▶ _THE TASK_
Your job is to set down the stretch of entries that opens with the line containing "Section writer." and closes with the line containing "nd))) ∨ Exists exposed ks →". Keep both end lines, copy each exactly, and add nothing.

▶ _DATASET ENTRIES_
(* ===== verification/Attached.v ===== *)
(** * Rendering a node that has a parent

    [Writer] starts at level 0 whatever node it is called on, and draws the
    children of a node that has a parent at level 0 too.  [padding] walks
    from a node whose value has several lines to the first node without
    parent and has one slot per level: under a receiver that has a parent
    the walk is one node too long, unless a node cut off by [Branch] stops
    it.  [render_attached] says what [Bytes] returns on such a receiver:
    the panic, when a value of several lines is [exposed], and else the
    line of the receiver and the diagram of its children
    ([Bytes_on_attached]). *)

From S2P Require Import Prelude GoStrings Payload Sink Heap Node Invariant.
From S2P Require Import Render Tree RenderSpec RenderProps Refinement RenderErrors.

Section attached.
Context `{Payload any}.
Variable cfg : Config.
Variable h : heap any.
Hypothesis Hcfg : cfg_ok cfg.
Hypothesis Hwf : wf_heap h.
Implicit Types (p c n r : ptr) (nd cd pd rd : Node any) (buf : string)
  (level : nat) (levelsEnded : list nat) (ks : list (tree any)) (t : tree any).

(** ** Definitions *)

(** What [Bytes] returns on a node that has a parent: [deep] says that
    the parent has a parent too, [last] that the node is the last child of
    its parent. *)
Definition render_attached (deep last : bool) t : res string :=
  if decide ((deep ∧ contains "010"%char (fmt_v (tvalue t))) ∨
             Exists exposed (kids t))
  then Panic IndexOutOfRange
  else Ok (line cfg "" (segment cfg last) (bool_decide (kids t = []))
             (tmeta t) (tvalue t) +:+
           render_forest cfg "" "" (kids t)).

(** [rec] panics on every list of children of a node with [level + 1]
    nodes that have a parent from it upwards, when a value of several
    lines is exposed in their trees. *)
Definition panics (rec : nat → list nat → list ptr → M string ()) (bound : nat)
    : Prop :=
  ∀ fa level levelsEnded p pd ks buf,
    h !! p = Some pd → is_Some (up h (level + 1) p) →
    Forall (λ l, l < level) levelsEnded →
    mapM (abs fa h) (Nodes pd) = Some ks → forest_height ks ≤ bound →
    Exists exposed ks →
    (rec level levelsEnded (Nodes pd) buf).1 = Panic IndexOutOfRange.

(** ** The walk of [padding], one level down *)

Lemma up_child level p pd c cd :
  h !! p = Some pd → c ∈ Nodes pd → h !! c = Some cd → is_Some (Root cd) →
  is_Some (up h (level + 1) p) → is_Some (up h (level + 2) c).
Proof.
  intros Hp Hin Hc [r Hr] Hup.
  destruct (wf_heap_child h p pd c Hwf Hp Hin) as (_ & cd' & Hc' & Hroot).
  simplify_eq. destruct Hroot as [Hroot|Hroot]; [|congruence].
  replace (level + 2) with (S (level + 1)) by lia.
  by rewrite (up_step h _ _ _ _ Hc Hroot).
Qed.

(** ** One child whose tree has an exposed value *)

Lemma child_panics rec bound fa level levelsEnded p pd c cd i kks rest buf :
  panics rec bound →
  h !! p = Some pd → Nodes pd !! i = Some c → h !! c = Some cd →
  is_Some (up h (level + 1) p) → Forall (λ l, l < level) levelsEnded →
  mapM (abs fa h) (Nodes cd) = Some kks → forest_height kks ≤ bound →
  exposed (node_of c cd kks) →
  (range_nodes cfg h rec level (length (Nodes pd)) i levelsEnded (c :: rest) buf).1
    = Panic IndexOutOfRange.
Proof.
  intros Hrec Hp Hi Hc Hup Hle Hkks Hheight [Hatt Hexp]%exposed_TNode.
  apply bool_decide_unpack in Hatt.
  pose proof (up_child level _ _ _ _ Hp (list_elem_of_lookup_2 _ _ _ Hi) Hc Hatt Hup)
    as Hup'.
  cbn [range_nodes].
  destruct (decide (contains "010"%char (fmt_v (Value cd)))) as [Hnl|Hone].
  { apply M_bind_Panic_1.
    by rewrite (printValues_panics cfg h Hcfg Hwf _ _ _ c cd). }
  destruct Hexp as [?|Hexp]; [done|].
  erewrite M_bind_Ok
    by (apply (print_child cfg h Hcfg Hwf _ _ p pd [] c cd i); [done..|by right; left]).
  rewrite (load_Some _ _ _ Hc), M_bind_lift_Ok. apply M_bind_Panic_1.
  rewrite decide_True
    by (rewrite (length_mapM _ _ _ Hkks); destruct Hexp; simpl; lia).
  apply (Hrec fa _ _ c cd kks); [done|by rewrite <- Nat.add_assoc| |done..].
  case_bool_decide; [apply Forall_app; split; [|repeat constructor; lia]|];
    (eapply Forall_impl; [done|simpl; lia]).
Qed.

(** ** One child whose tree has none *)

Lemma not_exposed_known p level c cd kks :
  ¬ exposed (node_of c cd kks) →
  pad_known cfg h p level [] (bool_decide (is_Some (Root cd)))
    (¬ contains "010"%char (fmt_v (Value cd))) ∧
  pad_known cfg h p level [] (bool_decide (is_Some (Root cd)))
    (Forall (λ k, ¬ exposed k) kks).
Proof.
  intros Hsafe.
  assert (pad_ok cfg h p level [] [node_of c cd kks]) as Hpad
    by (right; by repeat constructor).
  by apply pad_ok_cons in Hpad as (? & ? & _).
Qed.

(** ** The loop over the siblings *)

Lemma range_nodes_panics rec bound :
  draws cfg h rec bound → panics rec bound →
  ∀ ks fa level levelsEnded p pd i buf,
    h !! p = Some pd → is_Some (up h (level + 1) p) →
    Forall (λ l, l < level) levelsEnded →
    mapM (abs fa h) (drop i (Nodes pd)) = Some ks →
    forest_height ks ≤ S bound → Exists exposed ks →
    (range_nodes cfg h rec level (length (Nodes pd)) i levelsEnded
       (drop i (Nodes pd)) buf).1 = Panic IndexOutOfRange.
Proof.
  intros Hdraws Hrec. induction ks as [|k ks IH];
    intros fa level levelsEnded p pd i buf Hp Hup Hle Hks Hheight Hex;
    [by apply Exists_nil in Hex|].
  destruct (drop i (Nodes pd)) as [|c rest] eqn:Hdrop;
    [by apply length_mapM in Hks|].
  apply drop_cons_inv in Hdrop as [Hi ->].
  apply mapM_Some in Hks. apply Forall2_cons in Hks as [Hk Hks].
  apply mapM_Some in Hks.
  apply abs_Some in Hk as (fa' & cd & kks & -> & Hc & Hkks & ->).
  rewrite forest_height_cons in Hheight. unfold node_of in Hheight.
  rewrite height_TNode in Hheight.
  destruct (decide (exposed (node_of c cd kks))) as [Hexp|Hsafe].
  { eapply (child_panics rec bound); [done..|lia|done]. }
  apply Exists_cons in Hex as [?|Hex]; [done|].
  destruct (not_exposed_known p level c cd kks Hsafe) as [Hpadv Hpadk].
  cbn [range_nodes].
  erewrite M_bind_Ok by (by apply (print_child cfg h Hcfg Hwf _ _ p pd [] c cd i)).
  rewrite (load_Some _ _ _ Hc), M_bind_lift_Ok.
  erewrite M_bind_Ok
    by (eapply (print_kids cfg h Hcfg Hwf rec bound fa' _ _ p pd [] c cd i kks);
        [done..|lia]).
  clear Hpadv Hpadk. case_bool_decide as Hlast.
  - pose proof (lookup_lt_Some _ _ _ Hi). rewrite drop_ge in Hks by lia.
    apply length_mapM in Hks. by destruct Hex.
  - apply (IH (S fa') level levelsEnded p pd (S i)); (done || lia).
Qed.

(** ** [printNodes] *)

Lemma printNodes_panics fuel : panics (printNodes cfg h fuel) fuel.
Proof.
  induction fuel as [|fuel IH];
    intros fa level levelsEnded p pd ks buf Hp Hup Hle Hks Hheight Hex.
  - destruct Hex as [k ks ?|k ks ?]; rewrite forest_height_cons in Hheight;
      pose proof (height_pos k); lia.
  - cbn [printNodes]. rewrite <- (drop_0 (Nodes pd)) at 2.
    apply (range_nodes_panics _ fuel (printNodes_draws cfg h Hcfg Hwf fuel) IH
             ks fa level levelsEnded p pd 0 buf); [done..|by rewrite drop_0|lia|done].
Qed.

(** ** The line of the receiver *)

(** The padding of the receiver is one column, when its parent has no
    parent. *)
Lemma own_pads n nd r rd i :
  h !! n = Some nd → Root nd = Some r → h !! r = Some rd →
  Nodes rd !! i = Some n →
  ¬ (bool_decide (is_Some (Root rd)) ∧ contains "010"%char (fmt_v (Value nd))) →
  pads cfg h 0 n nd (segment cfg (bool_decide (i = length (Nodes rd) - 1))).
Proof.
  intros Hn Hr Hrd Hi Hnot.
  destruct (decide (contains "010"%char (fmt_v (Value nd)))) as [Hnl|Hone];
    [left|by right].
  assert (Root rd = None) as Hroot.
  { destruct (Root rd) eqn:E; [|done]. destruct Hnot. by split. }
  pose proof (pad_inv_child cfg h Hcfg Hwf r rd n nd i 0 [] Hrd Hi Hn
                (pad_inv_detached cfg h r rd 0 Hrd Hroot)) as Hinv.
  apply padding_pad_inv in Hinv. rewrite Hinv, Join_segs_of, Hr.
  by rewrite bool_decide_eq_true_2 by done.
Qed.

Lemma own_line n nd r rd i levelsEnded edge buf :
  h !! n = Some nd → Root nd = Some r → h !! r = Some rd →
  Nodes rd !! i = Some n →
  ¬ (bool_decide (is_Some (Root rd)) ∧ contains "010"%char (fmt_v (Value nd))) →
  printValues cfg h 0 levelsEnded edge n buf =
    (Ok (), buf +:+ (edge +:+ " " +:+
       label (segment cfg (bool_decide (i = length (Nodes rd) - 1)))
         (Meta nd) (Value nd) +:+ nl)).
Proof.
  intros Hn Hr Hrd Hi Hnot.
  rewrite (printValues_line cfg h Hcfg _ _ _ _ _ _ _ Hn
             (own_pads _ _ _ _ _ Hn Hr Hrd Hi Hnot)).
  unfold columns. simpl. by rewrite string_app_nil_l.
Qed.

(** ** [Writer] *)

Section writer.
Variables (fuel fa : nat) (n r : ptr) (nd rd : Node any) (i : nat)
  (ks : list (tree any)).
Hypothesis Hn : h !! n = Some nd.
Hypothesis Hr : Root nd = Some r.
Hypothesis Hrd : h !! r = Some rd.
Hypothesis Hi : Nodes rd !! i = Some n.
Hypothesis Hks : mapM (abs fa h) (Nodes nd) = Some ks.
Hypothesis Hheight : forest_height ks ≤ fuel.

Let deep := bool_decide (is_Some (Root rd)).
Let last := bool_decide (i = length (Nodes rd) - 1).

Lemma Writer_exposed_panics buf :
  (deep ∧ contains "010"%char (fmt_v (Value nd))) ∨ Exists exposed ks →
  (Writer cfg h fuel n buf).1 = Panic IndexOutOfRange.
Proof.
  intros Hbad.
  destruct (decide (deep ∧ contains "010"%char (fmt_v (Value nd))))
    as [[[r' Hr']%bool_decide_unpack Hnl]|Hnot].
  { apply (Writer_deep_panics cfg h Hcfg Hwf fuel n nd); [done| |done].
    by rewrite (up_step h _ _ _ _ Hn Hr), (up_step h _ _ _ _ Hrd Hr'). }
  destruct Hbad as [?|Hex]; [done|].
  assert (0 < length (Nodes nd)) as Hlen
    by (rewrite (length_mapM _ _ _ Hks); destruct Hex; simpl; lia).
  unfold Writer. rewrite (load_Some _ _ _ Hn), M_bind_lift_Ok, Hr.
  rewrite decide_False by lia.
  erewrite M_bind_Ok
    by (erewrite M_bind_Ok by (by eapply own_line); reflexivity).
  rewrite decide_True by done.
  apply (printNodes_panics fuel fa 0 [] n nd ks); [done| |done..].
  cbn [Nat.add]. by rewrite (up_step h _ _ _ _ Hn Hr).
Qed.

Lemma Writer_attached_draws buf :
  ¬ ((deep ∧ contains "010"%char (fmt_v (Value nd))) ∨ Exists exposed ks) →
  Writer cfg h fuel n buf =
    (Ok (), buf +:+
       (line cfg "" (segment cfg last) (bool_decide (ks = [])) (Meta nd) (Value nd) +:+
        render_forest cfg "" "" ks)).
Proof.
  intros Hgood.
  assert (¬ (deep ∧ contains "010"%char (fmt_v (Value nd)))) as Hnot by tauto.
  assert (Forall (λ k, ¬ exposed k) ks) as Hsafe by (apply Forall_Exists_neg; tauto).
  unfold Writer. rewrite (load_Some _ _ _ Hn), M_bind_lift_Ok, Hr.
  assert (bool_decide (ks = []) = bool_decide (length (Nodes nd) = 0)) as ->.
  { apply bool_decide_ext. pose proof (length_mapM _ _ _ Hks) as Hl.
    destruct ks; simpl in Hl; split; intros; (done || lia). }
  destruct (decide (length (Nodes nd) = 0)) as [Hlen|Hlen];
    rewrite ?bool_decide_eq_true_2, ?bool_decide_eq_false_2 by done;
    (erewrite M_bind_Ok
       by (erewrite M_bind_Ok by (by eapply own_line); reflexivity));
    (erewrite (Writer_kids cfg h Hcfg Hwf fuel fa) by (done || lia || by right));
    unfold line, connector, last; by rewrite string_app_nil_l, !string_app_assoc.
Qed.

End writer.

(** C12: what [Bytes] returns on a node that has a parent.  It panics with
    an index out of range when the value of the node has several lines and
    the parent has a parent, or when a value of several lines is reached
    from a child through nodes that have a parent; otherwise it returns
    the line of the node, with the connector of a node with or without
    children, and the diagram of its children at the same level. *)
Theorem Bytes_on_attached fuel fa n nd r rd i t :
  h !! n = Some nd → Root nd = Some r → h !! r = Some rd →
  Nodes rd !! i = Some n → abs fa h n = Some t → length h ≤ fuel →
  Bytes cfg h fuel n =
    render_attached (bool_decide (is_Some (Root rd)))
      (bool_decide (i = length (Nodes rd) - 1)) t.
Proof.
  intros Hn Hr Hrd Hi Habs Hfuel.
  pose proof (abs_height _ _ _ _ Hwf Habs) as Hheight.
  apply abs_Some in Habs as (fa' & nd' & ks & -> & Hn' & Hks & ->).
  unfold node_of in *. simplify_eq. rewrite height_TNode in Hheight.
  unfold render_attached, Bytes. simpl. case_decide as Hbad.
  - pose proof (Writer_exposed_panics fuel fa' n r nd rd i ks Hn Hr Hrd Hi Hks
                  ltac:(lia) "" Hbad) as Hw.
    by destruct (Writer _ _ _ _ _) as [[?|?|] ?]; simplify_eq/=.
  - by rewrite (Writer_attached_draws fuel fa' n r nd rd i ks Hn Hr Hrd Hi Hks
                  ltac:(lia) "" Hbad).
Qed.

End attached.

(** ** Witnesses *)

(** The branch B of the sample tree, rendered by itself: the leaf under
    it has a value of two lines. *)
Lemma Bytes_on_attached_witness :
  Bytes default_config sample_heap 6 2 = Panic IndexOutOfRange.
Proof.
  exact (Bytes_on_attached default_config sample_heap default_config_ok
           ltac:(by_compute) 6 6 2 _ 0 _ 1 _ eq_refl eq_refl eq_refl eq_refl
           eq_refl (le_n _)).
Defined.

(** A root with the leaf of two lines A and the leaf C; and a root with
    the branch A, under it the branch B cut off by [Branch], and under B a
    leaf of two lines. *)
Definition two_line_leaf : heap GoValue :=
  [mkNode None VNil (VString ".") [1; 2];
   mkNode (Some 0) VNil (VString ("A" +:+ nl +:+ "B")) [];
   mkNode (Some 0) VNil (VString "C") []].

Definition cut_branch : heap GoValue :=
  [mkNode None VNil (VString ".") [1];
   mkNode (Some 0) VNil (VString "A") [2];
   mkNode None VNil (VString "B") [3];
   mkNode (Some 2) VNil (VString ("C" +:+ nl +:+ "D")) []].

(** The leaf of two lines under a root renders by itself: its second line
    starts with the link of a node that has a sibling below, the first
    with the connector of a node without children. *)
Example Bytes_two_line_leaf :
  Bytes default_config two_line_leaf 3 1 =
    Ok ("└─ A" +:+ nl +:+ "│   B" +:+ nl).
Proof. reflexivity. Qed.

(** Under a node cut off by [Branch] a value of several lines is drawn,
    whatever node the rendering starts from. *)
Example Bytes_cut_branch :
  wf_heap cut_branch ∧
  Bytes default_config cut_branch 4 1 =
    Ok ("├─ A" +:+ nl +:+ "└─ B" +:+ nl +:+ "    └─ C" +:+ nl +:+ "    D" +:+ nl).
Proof. split; [by_compute|reflexivity]. Qed.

▶ _RESULT_
Section writer.
Variables (fuel fa : nat) (n r : ptr) (nd rd : Node any) (i : nat)
  (ks : list (tree any)).
Hypothesis Hn : h !! n = Some nd.
Hypothesis Hr : Root nd = Some r.
Hypothesis Hrd : h !! r = Some rd.
Hypothesis Hi : Nodes rd !! i = Some n.
Hypothesis Hks : mapM (abs fa h) (Nodes nd) = Some ks.
Hypothesis Hheight : forest_height ks ≤ fuel.

Let deep := bool_decide (is_Some (Root rd)).
Let last := bool_decide (i = length (Nodes rd) - 1).

Lemma Writer_exposed_panics buf :
  (deep ∧ contains "010"%char (fmt_v (Value nd))) ∨ Exists exposed ks →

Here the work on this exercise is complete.